(no title)
thoughtlede | 1 year ago
If the protocol is about knowing what information to inject at what node in the network to achieve consensus, the protocol can (and will) be used to inject whatever truths the parties with knowledge on the protocol believe in. If there are enough parties with opposing beliefs, then the network cannot be gamed beyond the status quo.
How does this protocol “choose” the truth to propagate in the face of opposing truths?
What power does the protocol give to parties who know how to work the system?
Or rather what resilience does the protocol have against “inside traders”?
jnakayama|1 year ago
We take an adversarial approach to the protocol and constantly try to come up with ways it might be gamed. We want to design it in a way that achieves something like this: https://xkcd.com/810/
Some points regarding your questions:
The protocol will be fully open source so nobody can gain an advantage through information asymmetry.
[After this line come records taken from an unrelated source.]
(* ===== verification/JsonParsed.v ===== *)
(** * JsonParsed: what the parser gives

    Every token the lexer gives is well formed: strings are valid UTF-8, integers fit in
    64 bits, numbers follow the grammar of RFC 8259; so every value that [json::parse]
    returns is well formed, and its text is read back as the same value. *)

From S2P Require Import Prelude CString Prog Utf8 JsonValue JsonLexer JsonParser JsonDump.
From S2P Require Import JsonNumbers JsonRoundTrip.

(** ** Strings *)

Lemma utf8_valid_nil : utf8_valid [].
Proof. by exists []. Qed.

Lemma utf8_valid_app s t : utf8_valid s → utf8_valid t → utf8_valid (s ++ t).
Proof.
  intros (a & Ha & ->) (b & Hb & ->). exists (a ++ b). split; [by apply Forall_app|].
  by rewrite fmap_app, concat_app.
Qed.

Lemma utf8_valid_encode cp : scalar cp = true → utf8_valid (utf8_encode cp).
Proof. intros Hcp. exists [cp]. split; [by constructor|]. cbn. by rewrite app_nil_r. Qed.

Lemma utf8_valid_character c t : character c t → utf8_valid (c :: t).
Proof. intros [Hs <-]%character_encode. by apply utf8_valid_encode. Qed.

Lemma utf8_valid_ascii c : byteZ c < 128 → utf8_valid [c].
Proof.
  intros Hc. apply utf8_valid_character. exists []. split; [|done].
  rewrite ranges_step_lead by apply byteZ_range. unfold lead_spec. by rewrite (proj2 (Z.ltb_lt _ _)).
Qed.

Lemma surrogate_pair_scalar c1 c2 :
  0xD800 ≤ c1 ≤ 0xDBFF → 0xDC00 ≤ c2 ≤ 0xDFFF → scalar (surrogate_pair c1 c2) = true.
Proof.
  intros H1 H2. unfold surrogate_pair, wrap. rewrite Z.shiftl_mul_pow2 by lia.
  rewrite (Z.mod_small (c1 * 2 ^ 10)) by lia. rewrite Z.mod_small by lia. unfold scalar. zify_bools; lia.
Qed.

Lemma scan_unicode_valid s added rest : scan_unicode s = SMore added rest → utf8_valid added.
Proof.
  unfold scan_unicode. destruct (get_codepoint s) as [[c1 s1]|] eqn:E1; [|done].
  apply get_codepoint_range in E1. destruct ((0xD800 <=? c1) && _) eqn:Eh.
  - destruct s1 as [|a [|b s1]]; [done..|]. destruct (bool_decide _ && bool_decide _); [|done].
    destruct (get_codepoint s1) as [[c2 s2]|] eqn:E2; [|done]. destruct ((0xDC00 <=? c2) && _) eqn:El; [|done].
    intros [= <- _]. apply utf8_valid_encode, surrogate_pair_scalar; split_bools; lia.
  - destruct ((0xDC00 <=? c1) && _) eqn:El; [done|]. intros [= <- _]. apply utf8_valid_encode.
    unfold scalar. zify_bools; lia.
Qed.

Lemma scan_escape_valid s added rest : scan_escape s = SMore added rest → utf8_valid added.
Proof.
  destruct s as [|c s]; [done|]. cbn [scan_escape].
  repeat (case_bool_decide; [intros [= <- _]; by apply utf8_valid_ascii|]).
  case_bool_decide; [apply scan_unicode_valid|done].
Qed.

Lemma scan_string_char_valid s added rest : scan_string_char s = SMore added rest → utf8_valid added.
Proof.
  destruct s as [|c s]; [done|]. cbn [scan_string_char]. case_bool_decide; [done|].
  case_bool_decide; [apply scan_escape_valid|]. destruct (byteZ c <? 0x20) eqn:E; [done|].
  destruct (string_ranges (byteZ c)) as [r|] eqn:Er; [|done].
  destruct (next_byte_in_range r s) as [[t s']|] eqn:En; [|done]. intros [= <- _].
  apply next_byte_in_range_parts in En as (_ & Ht & _). apply utf8_valid_character. exists r. split; [|done].
  unfold ranges_step. by rewrite E.
Qed.

Lemma scan_string_loop_valid fuel buf s t rest :
  utf8_valid buf → scan_string_loop fuel buf s = Some (Token t rest) → ∃ v, t = value_string v ∧ utf8_valid v.
Proof.
  revert buf s. induction fuel as [|fuel IH]; intros buf s Hb; [done|]. cbn.
  destruct (scan_string_char s) as [added s'|s'|m] eqn:E; [|intros [= <- _]; by eexists|done].
  apply IH. apply utf8_valid_app; [done|]. by eapply scan_string_char_valid.
Qed.

(** ** The grammar of numbers (RFC 8259, section 6) *)

Definition digits (ds : bytes) : Prop := forallb isdigit ds = true.

(** [int], with the minus sign of [number]. *)
Definition json_zero (s : bytes) : Prop := s = b#"0" ∨ s = b#"-0".
Definition json_nonzero (s : bytes) : Prop :=
  ∃ sgn d ds, s = sgn ++ d :: ds ∧ (sgn = [] ∨ sgn = b#"-") ∧ digit19 d = true ∧ digits ds.
Definition json_int (s : bytes) : Prop := json_zero s ∨ json_nonzero s.

(** [int] and [frac]. *)
Definition json_fraction (s : bytes) : Prop :=
  ∃ i ds, s = i ++ b#"." ++ ds ∧ json_int i ∧ ds ≠ [] ∧ digits ds.
Definition json_mantissa (s : bytes) : Prop := json_int s ∨ json_fraction s.

(** [number] with [exp]. *)
Definition json_exponent (s : bytes) : Prop :=
  ∃ m e sgn ds, s = m ++ e :: sgn ++ ds ∧ json_mantissa m ∧ is_e e = true ∧
    (sgn = [] ∨ sgn = b#"+" ∨ sgn = b#"-") ∧ ds ≠ [] ∧ digits ds.

Definition json_number (s : bytes) : Prop := json_mantissa s ∨ json_exponent s.

(** What has been read at each label of [scan_number]. *)
Definition read_at (st : number_state) (s : bytes) : Prop :=
  match st with
  | NMinus => s = b#"-"
  | NZero => json_zero s
  | NAny1 => json_nonzero s
  | NDecimal1 => ∃ i, s = i ++ b#"." ∧ json_int i
  | NDecimal2 => json_fraction s
  | NExponent => ∃ m e, s = m ++ [e] ∧ json_mantissa m ∧ is_e e = true
  | NSign => ∃ m e c, s = m ++ [e; c] ∧ json_mantissa m ∧ is_e e = true ∧ (c = "+"%char ∨ c = "-"%char)
  | NAny2 => json_exponent s
  end.

Lemma digits_snoc ds c : digits ds → isdigit c = true → digits (ds ++ [c]).
Proof. unfold digits. rewrite forallb_app. cbn. by intros -> ->. Qed.

Lemma snoc_ne (ds : bytes) c : ds ++ [c] ≠ [].
Proof. by destruct ds. Qed.

Lemma read_at_zero st s : read_at st s → st = NZero ∨ st = NAny1 → json_int s.
Proof. intros Hs [->| ->]; [by left|by right]. Qed.

(** A transition reads one more character. *)
Lemma number_step_read st s c st' :
  read_at st s → number_step st (Some c) = NGoto st' → read_at st' (s ++ [c]).
Proof.
  destruct st; cbn [number_step read_at].
  - intros ->. unfold scan_number_minus. case_bool_decide; [intros [= <-]; subst; by right|].
    destruct (digit19 c) eqn:E; [|done]. intros [= <-]. exists b#"-", c, []. split; [done|]. split; [by right|done].
  - intros Hs. unfold scan_number_zero. case_bool_decide; [intros [= <-]; subst; exists s; split; [done|by left]|].
    destruct (is_e c) eqn:E; [|done]. intros [= <-]. exists s, c. split; [done|]. split; [by left; left|done].
  - intros Hs. unfold scan_number_any1. destruct (isdigit c) eqn:Ed.
    + intros [= <-]. destruct Hs as (sgn & d & ds & -> & Hsgn & Hd & Hds). exists sgn, d, (ds ++ [c]).
      rewrite <- app_assoc. auto using digits_snoc.
    + case_bool_decide; [intros [= <-]; subst; exists s; split; [done|by right]|].
      destruct (is_e c) eqn:E; [|done]. intros [= <-]. exists s, c. split; [done|]. split; [left; by right|done].
  - intros (i & -> & Hi). unfold scan_number_decimal1. destruct (isdigit c) eqn:E; [|done]. intros [= <-].
    exists i, [c]. rewrite <- app_assoc. split; [done|]. split; [done|]. split; [done|]. unfold digits. cbn. by rewrite E.
  - intros Hs. unfold scan_number_decimal2. destruct (isdigit c) eqn:Ed.
    + intros [= <-]. destruct Hs as (i & ds & -> & Hi & Hne & Hds). exists i, (ds ++ [c]).
      rewrite <- !app_assoc. auto using digits_snoc, snoc_ne.
    + destruct (is_e c) eqn:E; [|done]. intros [= <-]. exists s, c. split; [done|]. split; [by right|done].
  - intros (m & e & -> & Hm & He). unfold scan_number_exponent. destruct (_ || _) eqn:Es.
    + intros [= <-]. exists m, e, c. rewrite <- app_assoc. apply orb_true_iff in Es.
      rewrite !bool_decide_eq_true in Es. auto.
    + destruct (isdigit c) eqn:Ed; [|done]. intros [= <-]. exists m, e, [], [c]. rewrite <- app_assoc.
      do 3 (split; [done|]). split; [by left|]. split; [done|]. unfold digits. cbn. by rewrite Ed.
  - intros (m & e & c' & -> & Hm & He & Hc'). unfold scan_number_sign. destruct (isdigit c) eqn:Ed; [|done].
    intros [= <-]. exists m, e, [c'], [c]. rewrite <- app_assoc. do 3 (split; [done|]).
    split; [right; destruct Hc' as [->| ->]; auto|]. split; [done|]. unfold digits. cbn. by rewrite Ed.
  - intros (m & e & sgn & ds & -> & Hm & He & Hs & Hne & Hds). unfold scan_number_any2.
    destruct (isdigit c) eqn:Ed; [|done]. intros [= <-]. exists m, e, sgn, (ds ++ [c]).
    rewrite <- app_assoc. cbn. rewrite <- app_assoc. auto 10 using digits_snoc, snoc_ne.
Qed.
We choose the best replies by measuring how much a reply "changes minds" (difference in voting behavior on a post given users have also voted on that reply). We adjust for biases using a technique called bridging-based ranking [1, 2]. The algorithm chooses the reply that had the highest impact on voting behavior after adjusting for biases.
We do realize that truth is a loaded term, so to elicit "truthful" posts and replies, we incentivize honesty with a technique called the Bayesian Truth Serum [3]. This will be linked with a reputation system that determines a user's impact.
If you spin up a bunch of bots, they will have low reputation in the beginning and therefore little impact. If you coordinate people (or bots) to vote manipulatively, their impact will be minimized by the bias correction because their votes are correlated. Our hope is that it would take considerable effort to build reputation on many accounts (by being honest and helpful over an extended period of time) and maintaining an attack over the lifecycle of a discussion would be infeasible because it works against the incentive structure and can at any point be exposed.
This is just some of our current thinking, if you can think of attack scenarios or weaknesses in our thinking, we'd be interested in your thoughts!